Writing A Rejection of a Rejection Letter
I get rejected a lot. At least one or two on slow days. As many as five on fast ones. I have a system set up on my mac that flashes the first few words of an incoming email in a little window at the upper left hand corner of my screen. I’m so good at reading rejections that I can usually tell from these curtailed snapshots whether it’s a rejection or an acceptance. It turns out “Thank you for sending us…” is as good as a loud buzzer on a game show–or that Wah wah wah wawawawa sound from cartoons. Just about anything personal at the start of a letter is good. So is “Congrats.” If it says “Congratulations,” I do back flips.
But alas, most are rejections. My Submittable account tells me I have over 400 of them — and that’s not anywhere near the total. I used to collect them back in the days of snail mail and postcards. My writing window sill was proudly adorned with these replies. Each one a big fat NO. But I saw them as little stepping stones toward the elusive YES. Because that’s what rejection is: a dreary prelude to a grand symphony.
Most of the time, rejection feels like nothing at all. Especially when I’m in a writing groove. So thick in the process of writing, when I feel like those early monks who literally drew themselves into the very scrolls they transcribed, sitting at the writing table under the curving leg of an R as big as a house. When I’m dwelling in the writing process like a friar in an alphabet house, rejection doesn’t touch me. Sometimes, though, it sneaks up on me. It makes me a little crazy. My house of letters falls on top of me. I tend to respond with words made up of four of my favorite letters.
Got a rejection today for a story that may be too subtle for most harried readers. The two main characters are admittedly unlikable. They don’t make you want to like them, but my hope was to paint them and their interaction in such a way as to make you want to, at least, see what trouble they can get their unlikable selves into before the story or your patience for them ends. Anyways, chalk this one up to Lessons from the Universe number 74-j.
The rejection was unusual because it contained a few snippets of feedback. That sounds good, right? We want individual feedback from editors, right? Well, we should be careful what we wish for.

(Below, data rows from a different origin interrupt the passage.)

Definition handle (rawInput : text) : list Effect :=
  let cmd := parse rawInput in
  if negb (isValid cmd) then
    [Increment Rejected; LogEffect LogLevel.Warning (txt "Rejected invalid gateway command")]
  else
    [Increment Accepted;
     LogEffect LogLevel.Info
       (txt "Gateway command: " ++ commandToString cmd ++ txt " -> " ++ toExecutorCommand cmd)].

#[global] Instance commandConsumer : Worker text Effect := {
  on_item := handle;
  on_exit := [LogEffect LogLevel.Info (txt "Command consumer finished")];
}.

Definition apply_stat (s : PipelineStats) (e : Effect) : PipelineStats :=
  match e with
  | Increment Accepted => mkStats (accepted s + 1) (rejected s)
  | Increment Rejected => mkStats (accepted s) (rejected s + 1)
  | _ => s
  end.

Definition stats (es : list Effect) : PipelineStats := foldl apply_stat (mkStats 0 0) es.
End PipelineDemo.

(** Both programs set up their logger like this. *)
Definition gateway_logger (path : text) : Logger :=
  setMaxCachedLogs 50 (setAutoFlush true (setConsoleEnabled true (construct_logger path true))).

(** ** Counting effects *)

Lemma interleave_sum {E} (f : E -> nat) (a b c : list E) :
  interleave a b c -> sum_list_with f c = (sum_list_with f a + sum_list_with f b)%nat.
Proof. induction 1; cbn; lia. Qed.

Lemma sum_bind {A E} (f : E -> nat) (h : A -> list E) (l : list A) :
  sum_list_with f (l ≫= h) = sum_list_with (fun x => sum_list_with f (h x)) l.
Proof.
  induction l as [|x l IH]; [done|]. rewrite bind_cons, sum_list_with_app, IH. done.
Qed.

Lemma ack_stats es :
  AckDemo.stats es
  = AckDemo.mkStats (Z.of_nat (sum_list_with (increments Received) es))
      (Z.of_nat (sum_list_with (increments Accepted) es))
      (Z.of_nat (sum_list_with (increments Rejected) es))
      (Z.of_nat (sum_list_with (increments AckCount) es)).
Proof.
  unfold AckDemo.stats.
  assert (forall s, foldl AckDemo.apply_stat s es
    = AckDemo.mkStats (AckDemo.received s + Z.of_nat (sum_list_with (increments Received) es))
        (AckDemo.accepted s + Z.of_nat (sum_list_with (increments Accepted) es))
        (AckDemo.rejected s + Z.of_nat (sum_list_with (increments Rejected) es))
        (AckDemo.ackCount s + Z.of_nat (sum_list_with (increments AckCount) es))) as Hgen;
    [|apply Hgen].
  induction es as [|e es IH]; intros [r a j k]; cbn [foldl]; [cbn; f_equal; lia|].
  rewrite IH. destruct e as [[]| |]; cbn; f_equal; lia.
Qed.

Lemma pipeline_stats es :
  PipelineDemo.stats es
  = PipelineDemo.mkStats (Z.of_nat (sum_list_with (increments Accepted) es))
      (Z.of_nat (sum_list_with (increments Rejected) es)).
Proof.
  unfold PipelineDemo.stats.
  assert (forall s, foldl PipelineDemo.apply_stat s es
    = PipelineDemo.mkStats
        (PipelineDemo.accepted s + Z.of_nat (sum_list_with (increments Accepted) es))
        (PipelineDemo.rejected s + Z.of_nat (sum_list_with (increments Rejected) es))) as Hgen;
    [|apply Hgen].
  induction es as [|e es IH]; intros [a j]; cbn [foldl]; [cbn; f_equal; lia|].
  rewrite IH. destruct e as [[]| |]; cbn; f_equal; lia.
Qed.

(** How often the logger counts a level. *)
Lemma gateway_log_count path level es :
  getLogCount level (calls (log_calls es) (gateway_logger path))
  = u64 (Z.of_nat (sum_list_with (logs_level level) es)).
Proof.
  assert (getLogCount level (gateway_logger path) = 0) as H0 by by destruct level.
  assert (existsb resets (log_calls es) = false) as Hr.
  { clear. induction es as [|e es IH]; [done|]. unfold log_calls. rewrite bind_cons, existsb_app.
    fold (log_calls es). rewrite IH. by destruct e. }
  rewrite calls_count by (done || rewrite H0; done). rewrite H0, Z.add_0_l. do 2 f_equal.
  clear. induction es as [|e es IH]; [done|].
  unfold log_calls. rewrite bind_cons. fold (log_calls es). unfold logs_at. rewrite filter_app.
  rewrite length_app. fold (logs_at level (log_calls es)). rewrite IH. cbn [sum_list_with].
  f_equal. destruct e as [|level' message|]; [by destruct level| |by destruct level].
  rewrite filter_cons, filter_nil. by destruct level, level'.
Qed.

(** ** The acknowledged gateway *)

Definition valid_inputs (inputs : list text) : list text :=
  filter (fun i => isValid (parse i) = true) inputs.

(** Reference: the one response to the input with this number. *)
Definition response (sequence : Z) (payload : text) : text :=
  match parse payload with
  | Unknown =>
      txt "[ERROR] seq=" ++ to_string sequence
      ++ txt " code=1001 result=INVALID_COMMAND message=invalid gateway command"
  | c =>
      txt "[ACK] seq=" ++ to_string sequence
      ++ txt " code=0 result=OK command=" ++ commandToString c
      ++ txt " executor=" ++ toExecutorCommand c
  end.

(** The raw commands the producer queues. *)
Fixpoint numbered (sequence : Z) (inputs : list text) : list AckDemo.RawCommand :=
  match inputs with
  | [] => []
  | payload :: inputs' =>
      AckDemo.mkRawCommand (u32 (sequence + 1)) (txt "SIMULATED_UART") payload
      :: numbered (u32 (sequence + 1)) inputs'
  end.

Lemma ack_pushed inputs : pushed (AckDemo.inputProducer inputs) = numbered 0 inputs.
Proof.
  unfold AckDemo.inputProducer. rewrite pushed_app, app_nil_r. generalize 0.
  induction inputs as [|i inputs IH]; intros s; [done|].
  cbn [AckDemo.queue_inputs numbered]. rewrite pushed_app, IH. done.
Qed.

Lemma ack_produced (f : Effect -> nat) (lg : LogLevel -> nat) inputs :
  (forall level m, f (LogEffect level m) = lg level) ->
  sum_list_with f (produced (AckDemo.inputProducer inputs))
  = (length inputs * (f (Increment Received) + lg LogLevel.Info) + lg LogLevel.Info)%nat.
Proof.
  intros Hf. unfold AckDemo.inputProducer. rewrite produced_app, sum_list_with_app.
  assert (forall s, sum_list_with f (produced (AckDemo.queue_inputs s inputs))
    = (length inputs * (f (Increment Received) + lg LogLevel.Info))%nat) as ->.
  { induction inputs as [|i inputs IH]; intros s; [done|].
    cbn [AckDemo.queue_inputs]. rewrite produced_app, sum_list_with_app, IH. cbn.
    rewrite Hf. lia. }
  cbn. rewrite Hf. lia.
Qed.
(* ===== verification/GatewayTimeout.v ===== *)
(** * The gateway with time-outs

    Models [cpp_modules/gateway_timeout_demo]: [commandSender] sends each valid
    command up to [kMaxRetries + 1] times and waits for its acknowledgement with
    a time-out; [simulatedDevice] takes requests from the queue and, unless the
    acknowledgement is lost, stores it in [ackMap].

    A transition is one critical section with the statements of its thread that
    touch only local data, or one call of the logger, or one printed line, or one
    notification: what a section leaves to log, print and notify is kept in source
    order in [sender_todo] and [device_todo] and performed one by one, so the two
    threads' output and notifications interleave as they can in the program.  A
    [wait] tests its predicate under the mutex and, when it does not hold, falls
    asleep; a sleeping thread moves only when it is notified, when it wakes up
    spuriously, both of which make it test again, or, in [wait_for], when the time
    is up: [EvTimeout], after which the value of the predicate decides.
    [outcomes] and [handled] record what was decided. *)

From Stdlib Require Import Ascii String.
From S2P Require Import Prelude ProtocolParser LogManager GatewayPipeline.

Definition kMaxRetries : Z := 1.

Record PendingRequest := mkPending { sequence : Z; payload : text; attempt : Z }.
Record AckFrame := mkAck { ack_sequence : Z; success : bool; message : text }.
Record RetryStats := mkRetryStats {
  sentFrames : Z; acked : Z; timeouts : Z; retries : Z; failed : Z;
}.

(** Where [commandSender] is: at the head of the loop over the commands, at the
    head of the loop over the attempts, before the test of the predicate of
    [wait_for], asleep in it, after the loops. *)
Inductive SenderPc :=
  | SNext (sequence : Z) (rest : list text)
  | SSend (request : PendingRequest) (rest : list text)
  | SWait (request : PendingRequest) (rest : list text)
  | SAsleep (request : PendingRequest) (rest : list text)
  | SDone.

(** Where [simulatedDevice] is: before the test of the predicate of [wait], asleep
    in it, after [unlock], after the loop. *)
Inductive DevicePc :=
  | DWait
  | DAsleep
  | DReceived (request : PendingRequest)
  | DDone.

(** What a thread still has to do between two of its sections: a line to log or
    print, [txCondition.notify_one] or [notify_all], [ackCondition.notify_all]. *)
Inductive Item := Out (e : Effect) | NotifyTx | NotifyAck.

Record System := mkSystem {
  txQueue : list PendingRequest;
  transmissionFinished : bool;
  ackMap : gmap Z AckFrame;
  stats : RetryStats;
  sender : SenderPc;
  device : DevicePc;
  outcomes : list (Z * bool);         (* sequence, acknowledged; oldest first *)
  handled : list PendingRequest;      (* what the device acknowledged *)
  sender_todo : list Item;            (* what each thread still has to do, in order *)
  device_todo : list Item;
  trace : list Effect;                (* what was logged and printed *)
}.

Definition commands : list text := [txt "OPEN"; txt "GRAB"; txt "STOP"; txt "RELEASE"].

Definition start_system (commands : list text) : System :=
  mkSystem [] false ∅ (mkRetryStats 0 0 0 0 0) (SNext 0 commands) DWait [] [] [] [] [].

(** The simulated loss. *)
Definition ack_lost (request : PendingRequest) : bool :=
  (sequence request =? 3) && (attempt request =? 1).

(** ** The two threads *)

Definition with_sender (pc : SenderPc) (st : RetryStats) (todo : list Item) (s : System) : System :=
  mkSystem (txQueue s) (transmissionFinished s) (ackMap s) st pc (device s)
    (outcomes s) (handled s) todo (device_todo s) (trace s).
Definition with_device (pc : DevicePc) (todo : list Item) (s : System) : System :=
  mkSystem (txQueue s) (transmissionFinished s) (ackMap s) (stats s) (sender s) pc
    (outcomes s) (handled s) (sender_todo s) todo (trace s).
Definition with_queue (q : list PendingRequest) (fin : bool) (s : System) : System :=
  mkSystem q fin (ackMap s) (stats s) (sender s) (device s) (outcomes s) (handled s)
    (sender_todo s) (device_todo s) (trace s).
Definition with_acks (m : gmap Z AckFrame) (s : System) : System :=
  mkSystem (txQueue s) (transmissionFinished s) m (stats s) (sender s) (device s)
    (outcomes s) (handled s) (sender_todo s) (device_todo s) (trace s).
Definition with_outcome (o : Z * bool) (s : System) : System :=
  mkSystem (txQueue s) (transmissionFinished s) (ackMap s) (stats s) (sender s) (device s)
    (outcomes s ++ [o]) (handled s) (sender_todo s) (device_todo s) (trace s).
Definition with_handled (r : PendingRequest) (s : System) : System :=
  mkSystem (txQueue s) (transmissionFinished s) (ackMap s) (stats s) (sender s) (device s)
    (outcomes s) (handled s ++ [r]) (sender_todo s) (device_todo s) (trace s).
Definition with_line (e : Effect) (s : System) : System :=
  mkSystem (txQueue s) (transmissionFinished s) (ackMap s) (stats s) (sender s) (device s)
    (outcomes s) (handled s) (sender_todo s) (device_todo s) (trace s ++ [e]).
(* ===== verification/CEffects.v ===== *)
(** * What the C programs ask of the system

    The C sources of the gateway act on the outside world through the C library,
    POSIX calls and [libmosquitto].  [CEffect] names those actions, in the order
    in which a program performs them; what a call returned is an argument of the
    definition that makes the call. *)

From Stdlib Require Import Ascii.
From S2P Require Import Prelude.

(** The fields of [struct termios] that the sources assign. *)
Record Termios := mkTermios {
  c_iflag : Z; c_oflag : Z; c_cflag : Z; c_lflag : Z; vmin : Z; vtime : Z
}.

(** The calls of [libmosquitto], with their client and, where a program branches
    on it, what they returned. *)
Inductive MqttCall :=
  | LibInit
  | New (id : text) (result : option Z)
  | Connect (mosq : Z) (host : text) (port keepalive : Z) (result : Z)
  | Publish (mosq : Z) (topic : text) (payloadlen : Z) (payload : text) (qos : Z) (retain : bool)
  | LoopOnce (mosq : Z) (timeout max_packets : Z)
  | Disconnect (mosq : Z)
  | Destroy (mosq : Z)
  | LibCleanup.

(** A format is kept as the source spells it, its arguments as they print. *)
Inductive CEffect :=
  | Printf (format : text) (args : list text)
  | Perror (msg : text)
  | Sleep (seconds : Z)
  | Open (path : text) (result : Z)
  | Close (fd : Z)
  | Tcflush (fd : Z)
  | Tcsetattr (fd : Z) (options : Termios)
  | Fopen (path : text) (result : bool)    (* in mode a; whether a stream was returned *)
  | Fprintf (path line : text)             (* to the stream opened on [path] *)
  | Fclose (path : text)
  | Mqtt (call : MqttCall).

(** The descriptors opened and closed, the lines written to a file, the calls of
    [libmosquitto]. *)
Definition opened_fds (out : list CEffect) : list Z :=
  omap (fun e => match e with Open _ fd => if fd <? 0 then None else Some fd | _ => None end) out.

Definition closed_fds (out : list CEffect) : list Z :=
  omap (fun e => match e with Close fd => Some fd | _ => None end) out.

Definition lines_of (path : text) (out : list CEffect) : list text :=
  omap (fun e => match e with Fprintf p l => if decide (p = path) then Some l else None | _ => None end) out.

Definition mqtt_calls (out : list CEffect) : list MqttCall :=
  omap (fun e => match e with Mqtt c => Some c | _ => None end) out.

Lemma opened_fds_app a b : opened_fds (a ++ b) = opened_fds a ++ opened_fds b.
Proof. apply omap_app. Qed.
Lemma closed_fds_app a b : closed_fds (a ++ b) = closed_fds a ++ closed_fds b.
Proof. apply omap_app. Qed.
Lemma lines_of_app path a b : lines_of path (a ++ b) = lines_of path a ++ lines_of path b.
Proof. apply omap_app. Qed.
Lemma mqtt_calls_app a b : mqtt_calls (a ++ b) = mqtt_calls a ++ mqtt_calls b.
Proof. apply omap_app. Qed.

(** ** Streams *)

(** The sources hold one [FILE] at a time.  The stream that is open after an
    effect, or [None] when the effect is wrong: a second stream while one is
    open, a line for a stream that is not open, a stream closed twice. *)
Definition stream_next (open : option text) (e : CEffect) : option (option text) :=
  match e, open with
  | Fopen path true, None => Some (Some path)
  | Fopen _ true, Some _ => None
  | Fprintf path _, Some p => if decide (p = path) then Some open else None
  | Fclose path, Some p => if decide (p = path) then Some None else None
  | (Fprintf _ _ | Fclose _), None => None
  | _, _ => Some open
  end.

Fixpoint stream_run (open : option text) (out : list CEffect) : option (option text) :=
  match out with
  | [] => Some open
  | e :: out' =>
      match stream_next open e with
      | Some open' => stream_run open' out'
      | None => None
      end
  end.

Lemma stream_run_app open a b :
  stream_run open (a ++ b)
  = match stream_run open a with Some open' => stream_run open' b | None => None end.
Proof. revert open. induction a as [|e a IH]; intros open; cbn; [done|]. by destruct (stream_next _ _). Qed.

(** From no open stream to no open stream: every stream that was opened has been
    closed, once, and all that was written went to the stream that was open. *)
Definition tidy (out : list CEffect) : Prop := stream_run None out = Some None.

Lemma tidy_app a b : tidy a -> tidy b -> tidy (a ++ b).
Proof. unfold tidy. by rewrite stream_run_app; intros ->. Qed.

Lemma tidy_cons e out : stream_next None e = Some None -> tidy out -> tidy (e :: out).
Proof. unfold tidy. cbn. by intros ->. Qed.
(** The loop reaches the state where [t] has been stored, and the event that
    follows it is the next read. *)
Lemma read_loop_reach st buf buf_size reads eols t evs :
  1 < buf_size -> Z.of_nat (length buf) = buf_size ->
  all is_eol eols -> all in_line t -> Z.of_nat (length t) < buf_size ->
  events reads = bytes (eols ++ t) ++ evs ->
  exists reads' pad, events reads' = evs /\ pad <> [] /\ Z.of_nat (length (t ++ pad)) = buf_size
    /\ read_loop st buf buf_size 0 reads = read_loop st (t ++ pad) buf_size (length t) reads'.
Proof.
  intros Hs Hb He Ht Hlt Hevs. rewrite fmap_app, <- app_assoc in Hevs.
  destruct (read_loop_eols st buf buf_size reads eols _ Hs He Hevs) as (reads1 & Hev1 & ->).
  destruct (read_loop_text st buf_size reads1 [] t buf evs Ht) as (reads2 & Hev2 & Heq); [done..|].
  cbn [app length] in Heq. rewrite Heq. exists reads2, (drop (length t) buf). split_and!; [done| |..|done].
  - intros Hd%(f_equal length). rewrite length_drop in Hd. cbn in Hd. lia.
  - rewrite length_app, length_drop. lia.
Qed.

Lemma read_loop_reach_event st buf buf_size reads eols t e evs :
  1 < buf_size -> Z.of_nat (length buf) = buf_size ->
  all is_eol eols -> all in_line t -> Z.of_nat (length t) < buf_size - 1 ->
  events reads = bytes (eols ++ t) ++ e :: evs ->
  exists r reads' pad, event_of r = Some e /\ events reads' = evs /\ pad <> []
    /\ read_loop st buf buf_size 0 reads = read_loop st (t ++ pad) buf_size (length t) (r :: reads').
Proof.
  intros Hs Hb He Ht Hlt Hevs.
  destruct (read_loop_reach st buf buf_size reads eols t (e :: evs)) as (reads1 & pad & Hev & Hp & _ & ->);
    [done..|lia|done|].
  destruct (read_loop_event st (t ++ pad) buf_size (length t) reads1 e evs Hlt Hev)
    as (r & reads' & Hr & Hev' & ->). by eexists r, reads', pad.
Qed.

Many editors are so busy that their personalized comments are perforce abbreviations of a larger, more well-thought out idea. What you get beyond the standard repertoire of reasons– “not enough tension,” “didn’t jolt us emotionally,”–generally boils down to exactly what you get in the usual template rejection– “it’s not quite right for us.”
How I wish that, just once, a crueler type of person than most editors are would grab the brass ring of editor-in-chief and write back to rejected submitters with all the charm of an ejected bullet casing. “This sucked.” “We didn’t like it.” Or else (the hair-band version): “Writer, don’t walk away mad. Writer, just walk away.”
The problem is that specificity is a tea woefully steeped in bias–not enough tension, unclear turning point, no clear thematic message, and now–the latest in a string of actual comments from editors which I shall file under TMI–unlikable protagonist.
I’ve decided to practice the fine art of writing rejection letters back to my rejection letters. You should give it a try. It’s loads of fun. Here’s what I’ve got so far:
Dear Garrulous Editor,
Thank you for sending us “Your Two Cents”. We appreciate the chance to read it. Unfortunately, the advice is not quite right for us.
Best of luck in placing this advice elsewhere.